Mining mogul plots 'subsidy free' rival Morocco-UK power link
Xlinks' proposed 4,000km subsea interconnector has stalled on CfD talks, but 'Twiggy' Forrest says his rival project can fly alone
Andrew “Twiggy” Forrest, the founder of Australian iron ore giant Fortescue, has held talks with UK energy secretary Ed Miliband over a proposed project to connect UK consumers with vast solar farms in Morocco, according to a media report.
The project is the second of its kind to land on Miliband's desk.
Backers of the rival Xlinks project have been lobbying the UK government for a negotiated Contract for Difference (CfD) that would also help drive construction of a subsea cable factory in the UK by sister company XLCC.
Forrest, a billionaire mining mogul who declares himself a convert to the cause of clean energy, told the newspaper he was not seeking any subsidised CfD, but wanted a deal that would commit the UK to buying electricity at market prices over a set period of time.

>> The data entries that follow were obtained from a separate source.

Lemma close_retry_loop_witness :
  Fd.close (Fd.Build 3)
           (World [Reply (-1) 4 0; Reply (-1) 4 0; Reply 0 0 0; Reply 7 7 7] 0 []) =
    (Returned tt, Fd.Build (-1),
     World [Reply 7 7 7] 0
           [(Close 3, Reply (-1) 4 0); (Close 3, Reply (-1) 4 0);
            (Close 3, Reply 0 0 0)]) /\
  FdStrict.close (FdStrict.Build 3)
           (World [Reply (-1) 4 0; Reply (-1) 5 0; Reply 7 7 7] 0 []) =
    (Thrown (SystemError 5 None), FdStrict.Build 3,
     World [Reply 7 7 7] 5
           [(Close 3, Reply (-1) 4 0); (Close 3, Reply (-1) 5 0)]).
Proof.
  split.
  - refine (proj1 (close_retry_loop 3 [Reply (-1) 4 0; Reply (-1) 4 0]
                                    (Reply 0 0 0) [Reply 7 7 7] 0 [] _ _ _)).
    + discriminate.
    + repeat constructor; discriminate.
    + intros [H _]. apply H. reflexivity.
  - refine (proj2 (close_retry_loop 3 [Reply (-1) 4 0]
                                    (Reply (-1) 5 0) [Reply 7 7 7] 0 [] _ _ _)).
    + discriminate.
    + repeat constructor; discriminate.
    + intros [_ H]. discriminate H.
Defined.

(** C6.  When [mmap(raii::fd && fd, ...)] comes back to its caller, by
    returning or by throwing the error of [fstat] or of [mmap], the
    caller's [fd] is the sentinel, and a handle that was not the
    sentinel has been closed: the last system call made is a [::close]
    of it that returned 0.  The region built holds an address and a
    length, no handle. *)
Theorem construct_from_fd_consumes
        (fd : Fd.fd) (protection flags offset : Z) (w : world)
        (o : outcome Mmap.mmap) (fd' : Fd.fd) (w' : world) :
  Mmap.construct_from_fd fd protection flags offset w = (o, fd', w') ->
  came_back o ->
  fd' = Fd.Build Fd.invalid /\
  Fd.to_bool fd' = false /\
  (Fd.handle fd <> Fd.invalid -> closed_last (Fd.handle fd) w').
Proof.
  intros H Hback. destruct fd as [h].
  pose proof (construct_from_fd_arg (Fd.Build h) protection flags offset w) as Harg.
  rewrite H in Harg; cbn in Harg. subst fd'.
  split; [reflexivity|]. split; [reflexivity|]. intros Hh.
  unfold Mmap.construct_from_fd in H; cbn [Fd.move_construct] in H.
  destruct (Mmap.from_fd_body _ protection flags offset w) as [[m | e | |] w1];
    [ | | injection H as <- _; contradiction | injection H as <- _; contradiction ];
    cbn [Fd.handle] in H;
    destruct (Fd.destroy (Fd.Build h) w1) as [[[u | e' | |] f1] w2] eqn:D;
    injection H as <- <-; try contradiction.
  - apply (fd_close_returned _ _ _ _ _ Hh D).
  - apply fd_close_thrown in D. cbn in Hback. rewrite D in Hback.
    destruct Hback as [C | C]; discriminate C.
  - apply (fd_close_returned _ _ _ _ _ Hh D).
Qed.

Lemma construct_from_fd_consumes_witness :
  let w := World [Reply 0 0 4096; Reply 139637976727552 0 0; Reply 0 0 0] 0 [] in
  let '(o, fd', w') := Mmap.construct_from_fd (Fd.Build 3) 1 2 0 w in
  o = Returned (Mmap.Build 139637976727552 4096) /\
  came_back o /\
  fd' = Fd.Build Fd.invalid /\
  Fd.to_bool fd' = false /\
  closed_last 3 w'.
Proof.
  cbv zeta.
  pose proof (construct_from_fd_consumes (Fd.Build 3) 1 2 0
    (World [Reply 0 0 4096; Reply 139637976727552 0 0; Reply 0 0 0] 0 [])) as T.
  destruct (Mmap.construct_from_fd (Fd.Build 3) 1 2 0
    (World [Reply 0 0 4096; Reply 139637976727552 0 0; Reply 0 0 0] 0 []))
    as [[o fd'] w'] eqn:E.
  vm_compute in E. injection E as <- <- <-.
  specialize (T _ _ _ eq_refl I). destruct T as [T1 [T2 T3]].
  split; [reflexivity|]. split; [exact I|]. split; [exact T1|].
  split; [exact T2|]. apply T3. discriminate.
Defined.


(** The same constructor when [fstat] fails: the error of [fstat] comes
    out and the handle has been closed on the way. *)
Example construct_from_fd_fstat_fails :
  Mmap.construct_from_fd (Fd.Build 3) 1 2 0
                         (World [Reply (-1) 5 0; Reply 0 0 0] 0 []) =
  (Thrown (SystemError 5 (Some "fstat"%string)), Fd.Build (-1),
   World [] 0 [(Fstat 3, Reply (-1) 5 0); (Close 3, Reply 0 0 0)]).
Proof. reflexivity. Qed.

(** C7.  [release()] of either [fd] and of [mmap] returns, in every
    state, the value owned before the call, leaves the sentinel, which
    converts to [false], and leaves the world as it was: no system call
    is made. *)
Theorem release_spec (f : Fd.fd) (g : FdStrict.fd) (m : Mmap.mmap) (w : world) :
  Fd.release f w = (Returned (Fd.handle f), Fd.Build Fd.invalid, w) /\
  FdStrict.release g w =
    (Returned (FdStrict.handle g), FdStrict.Build FdStrict.invalid, w) /\
  Mmap.release m w =
    (Returned (Mmap.address m, Mmap.length m), Mmap.sentinel, w) /\
  Fd.to_bool (Fd.Build Fd.invalid) = false /\
  FdStrict.to_bool (FdStrict.Build FdStrict.invalid) = false /\
  Mmap.to_bool Mmap.sentinel = false.
Proof. repeat split. Qed.

(** C2 as the specification states it does not hold: [reset] of a
    sentinel handle returns. *)
Lemma strict_release_claim_fails : ~ strict_release_claim.
Proof.
  intros H.
  destruct (H (FdStrict.Build 7) 5 (World [] 0 [])) as [_ [_ [R _]]].
  discriminate R.
Qed.

(** C2, amended.  In the strict header [fd::close] throws the
    bad-descriptor error on a sentinel handle, but move-assignment,
    assignment of a raw value, [reset] and the destructor call it only
    when the handle is not the sentinel: on a sentinel handle they
    return, make no system call, and the first three adopt the new
    value. *)
Theorem strict_close_is_guarded (other : FdStrict.fd) (raw : Z) (w : world) :
  let this := FdStrict.Build FdStrict.invalid in
  FdStrict.close this w = (Thrown (SystemError EBADF None), this, w) /\
  FdStrict.assign_move this other w =
    (Returned tt, FdStrict.Build (FdStrict.handle other),
     FdStrict.Build FdStrict.invalid, w) /\
  FdStrict.assign_raw this raw w = (Returned tt, FdStrict.Build raw, w) /\
  FdStrict.reset this raw w = (Returned tt, FdStrict.Build raw, w) /\
  FdStrict.destroy this w = (Returned tt, this, w).
Proof. repeat split. Qed.

(** C3.  [reset()] with its default arguments, whenever it returns,
    leaves the null address and length 0, which is not the sentinel:
    the conversion to [bool] answers [true], and the destructor goes on
    to call [::munmap] on the null address. *)
Theorem reset_default_is_not_sentinel :
  (forall (this : Mmap.mmap) (w : world),
      match Mmap.reset_default this w with
      | (Returned _, this', _) =>
          this' = Mmap.Build nullptr 0 /\ this' <> Mmap.sentinel /\
          Mmap.to_bool this' = true
      | _ => True
      end) /\
  Mmap.reset_default (Mmap.Build 4096 8192) (World [Reply 0 0 0; Reply (-1) 22 0] 0 []) =
    (Returned tt, Mmap.Build 0 0,
     World [Reply (-1) 22 0] 0 [(Munmap 4096 8192, Reply 0 0 0)]) /\
  Mmap.destroy (Mmap.Build 0 0)
               (World [Reply (-1) 22 0] 0 [(Munmap 4096 8192, Reply 0 0 0)]) =
    (Thrown (SystemError 22 (Some "munmap"%string)), Mmap.Build 0 0,
     World [] 22 [(Munmap 4096 8192, Reply 0 0 0); (Munmap 0 0, Reply (-1) 22 0)]).
Proof.
  split; [|split; reflexivity].
  intros this w. unfold Mmap.reset_default, Mmap.reset.
  destruct (Mmap.close this w) as [[[u | e | |] t] w1]; try exact I.
  split; [reflexivity|]. split; [discriminate | reflexivity].
Qed.

End RaiiFacts.

(* ================================================================== *)
(** * Further properties of branchless.hh *)
(* ================================================================== *)

Module BranchlessMore.
Import Cxx ZBits CxxFacts Branchless Pow2 ZPow2 Branchless.power_of_2 BranchlessFacts.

The project would be backed up by battery storage ensuring the proposed interconnector could provide dispatchable round-the-clock electricity with system stability.
“I really want to stress, this is not intermittent. It would be 24/7, baseload power, just like what I need to run my company," Forrest told the newspaper.
Fortescue has not provided details of the proposed route of its underwater cabling systems.
The rival Xlinks project would link 11.5GW of clean power generation, including wind, solar and batteries, in Morocco’s Saharan Tan-Tan region to the Devon coast via 4,000km of underwater HVDC cables capable of sending 3.6GW of power at any given moment.
Miliband has pledged to make renewable energy account for at least 95% of the electricity on the UK grid by 2030 and believes that bills can also be lowered if investments in renewables and grid infrastructure reach a critical mass.
His targets include increasing the capacity of interconnectors linked to the UK from 10GW currently to up to 14GW.
Spanish lesson
Multiplying interconnectors across and beyond Europe is seen as critical to grid stability as the continent becomes dependent on variable renewable sources of energy.
These concerns were highlighted two weeks ago when blackouts occurred in Spain and Portugal, two nations with a high penetration of renewables on their national grids.
But a series of suspected sabotage events that appear to involve Russian and Chinese "dark fleet" vessels have raised concerns about the level of security possible with long-distance HVDC subsea cables.
The UK government has also shown little sign of dishing out CfDs for such projects.